We no longer bother salting eggplant to remove bitterness. When I grill slices of large globe eggplants, using salt only as a last-minute seasoning, bitterness isn’t a problem, and bitterness has never been an issue for the smaller eggplants used in this recipe.
Anyone familiar with scooping raw eggplant might wonder why we didn’t just slice the damn things lengthwise before cooking and save ourselves the hassle of hollowing out whole ones. The answer is simple. Halving the eggplants would require twice as many pans and twice as much sauce to simmer all the halves simultaneously. Also, in order for the farro stuffing to finish cooking evenly, we’d have to use a parchment seal under the lid of each pan. It seemed easier to go ahead and scoop out the shells. FYI: make sure you have a sharp-edged melon baller. Once that’s done, you’re practically home free. Oh, and our kids, especially our daughter, who was with me in Istanbul, now pretend that they’ve always loved eggplant. Enjoy. Ken
Stuffed Eggplant with Farro, Ginger and Pomegranate
- 4 small eggplant, 8 ounces each
- ½ cup extra virgin olive oil
- 2 cups finely chopped onion
- 6 garlic cloves, minced
- 2 tablespoons minced ginger
- 1 teaspoon ground cumin
- 2 teaspoons ground coriander
- ¾ cup semi-pearled farro, rinsed
- 1 cup water
- ¼ cup chopped mint + some leaves for garnish
- ½ cup chopped parsley + some leaves for garnish
- ¼ cup toasted sesame seeds
- 2 cups chopped peeled fresh or canned tomatoes
- ½ cup pomegranate juice
- One at a time, roll the eggplants back and forth under your palms, leaning over and putting some weight into it. This will soften the skin, and make it a bit easier to remove the flesh. Cut off and reserve the stalked tops. Using a melon baller, scoop out the flesh, leaving a hollow eggplant behind with walls roughly a ¼-inch thick. Chop the flesh.

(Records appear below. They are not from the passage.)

Definition to_float (x : double) : float :=
  match x with
  | S754_finite s m e =>
      binary_normalize F32.prec F32.emax (cond_Zopp s (Zpos m)) e s
  | _ => x
  end.

Declare Scope f32_scope.
Delimit Scope f32_scope with f32.
Infix "+" := F32.add : f32_scope.
Infix "-" := F32.sub : f32_scope.
Infix "*" := F32.mul : f32_scope.
Infix "/" := F32.div : f32_scope.
Notation "- x" := (F32.neg x) : f32_scope.
Infix "<?" := F32.ltb : f32_scope.
Infix "<=?" := F32.leb : f32_scope.
Infix "=?" := F32.eqb : f32_scope.

Declare Scope f64_scope.
Delimit Scope f64_scope with f64.
Infix "+" := F64.add : f64_scope.
Infix "*" := F64.mul : f64_scope.

(** [abs] on a [float] argument (the floating-point overload of <cmath>). *)
Definition abs (x : float) : float := SFabs x.

(** [std::max(a, b)] is [(a < b) ? b : a]; [std::min(a, b)] is
    [(b < a) ? b : a]. *)
Definition std_max (a b : float) : float := if (a <? b)%f32 then b else a.
Definition std_min (a b : float) : float := if (b <? a)%f32 then b else a.

(** [pow(v, 0.5)] on a [float] argument: the argument is promoted to
    [double], [pow] is taken as the correctly rounded binary64 square
    root, and the result is converted back where it is stored in a
    [float]. *)
Definition pow_half (v : float) : float := to_float (F64.sqrt (to_double v)).

(** Contextual conversion of a [float] to [bool]: nonzero is [true]
    (a NaN is nonzero). *)
Definition truthy (x : float) : bool := negb (x =? F32.of_Z 0)%f32.
(** * mixpanel-export-api: the request assembler and the request signer

    A shallow embedding of [src/index.js]: the constructor of
    [MixpanelExportAPI], its [request] and [sign] methods and the loop that
    generates one vanity method per endpoint of the specification table.

    What the source takes from libraries is written out next to it, from the
    libraries' documentation: lodash 2.x ([_.defaults], [_.zipObject],
    [_.pairs], [_.forEach]), [Array.prototype.slice/join/sort] and the MD5
    digest of Node's [crypto] (RFC 1321).  [url.format] and the [request]
    HTTP library are not interpreted: a call that reaches them yields the
    object handed to them; of [path.join] the error for an argument that is
    not a string is kept. *)

From Stdlib Require Import ZArith String Ascii List Lia Bool DecimalString.
From stdpp Require Import base list sorting.

Local Open Scope string_scope.
Local Open Scope Z_scope.

(** ** crypto.createHash('md5'): RFC 1321 over bytes held as [Z] *)

Module MD5.

Definition mask32 : Z := 4294967295.

Definition add32 (x y : Z) : Z := Z.land (x + y) mask32.

Definition not32 (x : Z) : Z := Z.lxor x mask32.

Definition rotl32 (x n : Z) : Z :=
  Z.land (Z.lor (Z.shiftl x n) (Z.shiftr x (32 - n))) mask32.

(** Per-round shift amounts. *)
Definition shifts : list Z :=
  [ 7; 12; 17; 22; 7; 12; 17; 22; 7; 12; 17; 22; 7; 12; 17; 22;
    5;  9; 14; 20; 5;  9; 14; 20; 5;  9; 14; 20; 5;  9; 14; 20;
    4; 11; 16; 23; 4; 11; 16; 23; 4; 11; 16; 23; 4; 11; 16; 23;
    6; 10; 15; 21; 6; 10; 15; 21; 6; 10; 15; 21; 6; 10; 15; 21 ]%Z.

(** [K i = floor (2^32 * abs (sin (i + 1)))]. *)
Definition K : list Z :=
  [ 3614090360; 3905402710; 606105819; 3250441966;
    4118548399; 1200080426; 2821735955; 4249261313;
    1770035416; 2336552879; 4294925233; 2304563134;
    1804603682; 4254626195; 2792965006; 1236535329;
    4129170786; 3225465664; 643717713; 3921069994;
    3593408605; 38016083; 3634488961; 3889429448;
    568446438; 3275163606; 4107603335; 1163531501;
    2850285829; 4243563512; 1735328473; 2368359562;
    4294588738; 2272392833; 1839030562; 4259657740;
    2763975236; 1272893353; 4139469664; 3200236656;
    681279174; 3936430074; 3572445317; 76029189;
    3654602809; 3873151461; 530742520; 3299628645;
    4096336452; 1126891415; 2878612391; 4237533241;
    1700485571; 2399980690; 4293915773; 2240044497;
    1873313359; 4264355552; 2734768916; 1309151649;
    4149444226; 3174756917; 718787259; 3951481745 ]%Z.

Record state := State { sA : Z; sB : Z; sC : Z; sD : Z }.

Definition init : state :=
  State 1732584193 4023233417 2562383102 271733878.
(** [span.dataset.word || span.textContent]. *)
Definition wordOf (d : gmap ElemRef ElState) (span : SpanRef) : jstring :=
  match spanAt d span with
  | Some sp =>
      match span_word sp with
      | [] => span_textContent sp
      | _ :: _ => span_word sp
      end
  | None => []
  end.

(** What the tooltip of a word shows; as for [showOriginalTooltip] the
    markup is kept as the texts the template is filled with, one per
    line. *)
Inductive TooltipView :=
| SettingUpTranslator (word : jstring)
| TranslatingWord (word : jstring)
| WordTranslation (word translation : jstring)
| AnalyzeOnly (word : jstring).

Definition viewText (v : TooltipView) : jstring :=
  match v with
  | SettingUpTranslator w => w ++ 10 :: utf16 "Setting up translator..."
  | TranslatingWord w => w ++ 10 :: utf16 "Translating..."
  | WordTranslation w t => w ++ 10 :: t ++ 10 :: utf16 "Analyze Word"
  | AnalyzeOnly w => w ++ 10 :: utf16 "Analyze Word"
  end.

(** [createTooltip(content, span)]. *)
Definition createTooltip (content : jstring) (span : SpanRef) (st : State) : State :=
  set_tooltip (Some {| tooltip_anchor := span.1; tooltip_html := content |})
              (currentClickedWord st) st.

(** [activeTooltip.innerHTML = content], with a tooltip open. *)
Definition setTooltipHtml (content : jstring) (st : State) : State :=
  match activeTooltip st with
  | Some t =>
      set_tooltip (Some {| tooltip_anchor := tooltip_anchor t;
                           tooltip_html := content |})
                  (currentClickedWord st) st
  | None => st
  end.

(** Where [showWordTooltip] stands when it gives control back. *)
Inductive WordFlow :=
| FlowDone
| AwaitInit (span : SpanRef) (word : jstring)
| AwaitTranslate (span : SpanRef) (word : jstring).

(** The end of [showWordTooltip]: the word with the Analyze button only. *)
Definition offerAnalysis (span : SpanRef) (word : jstring) (st : State) : State :=
  match activeTooltip st with
  | Some _ => setTooltipHtml (viewText (AnalyzeOnly word)) st
  | None => createTooltip (viewText (AnalyzeOnly word)) span st
  end.

(** [showWordTooltip] from [if (browserTranslator)] to the next
    suspension. *)
Definition translateOrOffer (span : SpanRef) (word : jstring) (st : State)
    : State * WordFlow :=
  match browserTranslator st with
  | Some _ =>
      (match activeTooltip st with
       | None => createTooltip (viewText (TranslatingWord word)) span st
       | Some _ => setTooltipHtml (viewText (TranslatingWord word)) st
       end,
       AwaitTranslate span word)
  | None => (offerAnalysis span word st, FlowDone)
  end.

(** [showWordTooltip] up to its first suspension. *)
Definition showWordTooltip (span : SpanRef) (st : State) : State * WordFlow :=
  let st := hideTooltip st in
  let word := wordOf (dom st) span in
  if negb (browserTranslatorInitialized st)
     && bool_decide (is_Some (translatorLanguages st))
  then
    let st := set_translator (browserTranslator st) true (translatorLanguages st) st in
    (createTooltip (viewText (SettingUpTranslator word)) span st,
     AwaitInit span word)
  else translateOrOffer span word st.

(** After [await initBrowserTranslator(...)]; [translator] is the
    translator it has stored, if it got one. *)
Definition resumeInit (translator : option nat) (span : SpanRef) (word : jstring)
    (st : State) : State * WordFlow :=
  let st := match translator with
            | Some t => set_translator (Some t) (browserTranslatorInitialized st)
                          (translatorLanguages st) st
            | None => st
            end in
  match activeTooltip st with
  | None => (st, FlowDone)
  | Some _ => translateOrOffer span word st
  end.

(** After [await translateWithBrowser(word)]; [translation] is [None]
    when the translator failed. *)
Definition resumeTranslate (translation : option jstring) (span : SpanRef)
    (word : jstring) (st : State) : State :=
  match activeTooltip st with
  | None => st
  | Some _ =>
      match translation with
      | Some (c :: t) => setTooltipHtml (viewText (WordTranslation word (c :: t))) st
      | _ => offerAnalysis span word st
      end
  end.

(** [handleWordClick]; the flag tells whether the handler has stopped the
    propagation of the event. *)
Definition handleWordClick (span : SpanRef) (st : State) : State * WordFlow * bool :=
  if isModifierHeld st then (st, FlowDone, false)
  else if bool_decide (currentClickedWord st = Some span)
          && bool_decide (is_Some (activeTooltip st))
  then (hideTooltip st, FlowDone, true)
  else (showWordTooltip span (set_tooltip (activeTooltip st) (Some span) st), true).
(* ===== verification/_CoqProject ===== *)
-Q . S2P
Prelude.v
Rounding.v
Zoom.v
Fitz.v
PageLabel.v
Viewer.v
Wiring.v
Protocol.v
Launcher.v
Script.v
EventLoop.v
Session.v
Program.v
Lemma preserves_for_each (I : S -> Prop) (step : E -> M S unit) (evs : list E) :
  (forall ev, preserves I (step ev)) -> preserves I (for_each step evs).
Proof.
  intros Hstep. induction evs as [| ev evs IH]; cbn [for_each].
  - apply preserves_ret.
  - apply preserves_bind; auto.
Qed.

End Sequences.

(** ** Lists *)

(** A log that grew is not the log it was. *)
Lemma app_neq_self {A : Type} (l l' : list A) (x : A) : l ++ x :: l' <> l.
Proof.
  intros H. apply (f_equal (@length A)) in H. rewrite length_app in H. cbn in H. lia.
Qed.

(** A string is a prefix of what is appended to it. *)
Lemma prefix_append (s t : string) : String.prefix s (s ++ t) = true.
Proof.
  induction s as [| c s IH]; cbn; [destruct t; reflexivity |].
  destruct (Ascii.ascii_dec c c) as [_ | n]; [exact IH | destruct (n eq_refl)].
Qed.

(** ** Integers and booleans *)

(** Turn the boolean tests of the hypotheses into propositions. *)
Ltac bool_hyps :=
  repeat match goal with
    | H : andb _ _ = true |- _ => apply andb_true_iff in H; destruct H
    | H : andb _ _ = false |- _ => apply andb_false_iff in H
    | H : negb _ = true |- _ => apply negb_true_iff in H
    | H : negb _ = false |- _ => apply negb_false_iff in H
    | H : (_ <? _)%Z = true |- _ => apply Z.ltb_lt in H
    | H : (_ <? _)%Z = false |- _ => apply Z.ltb_ge in H
    | H : (_ <=? _)%Z = true |- _ => apply Z.leb_le in H
    | H : (_ <=? _)%Z = false |- _ => apply Z.leb_gt in H
    | H : (_ =? _)%Z = true |- _ => apply Z.eqb_eq in H
    | H : (_ =? _)%Z = false |- _ => apply Z.eqb_neq in H
    end.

- Heat the olive oil in a large sauté pan over low heat. Add the onions, garlic and ginger, season with salt and pepper, cover with a lid and cook until tender, about 8 minutes. Remove the lid, scoop out half the onion mixture and transfer to a bowl.* Add the chopped eggplant, cumin and coriander to the pan, increase the heat to medium-high and cook until the eggplant starts to sear, about 6 minutes.
- Add the farro, reduce the heat to low, cook 2 minutes, season with salt and pepper; add the water, cover and cook 10 minutes. Remove the cover and cook until the mixture is dry. Stir in the chopped herbs and all but 1 tablespoon of the sesame seeds. Transfer to a bowl and allow to cool.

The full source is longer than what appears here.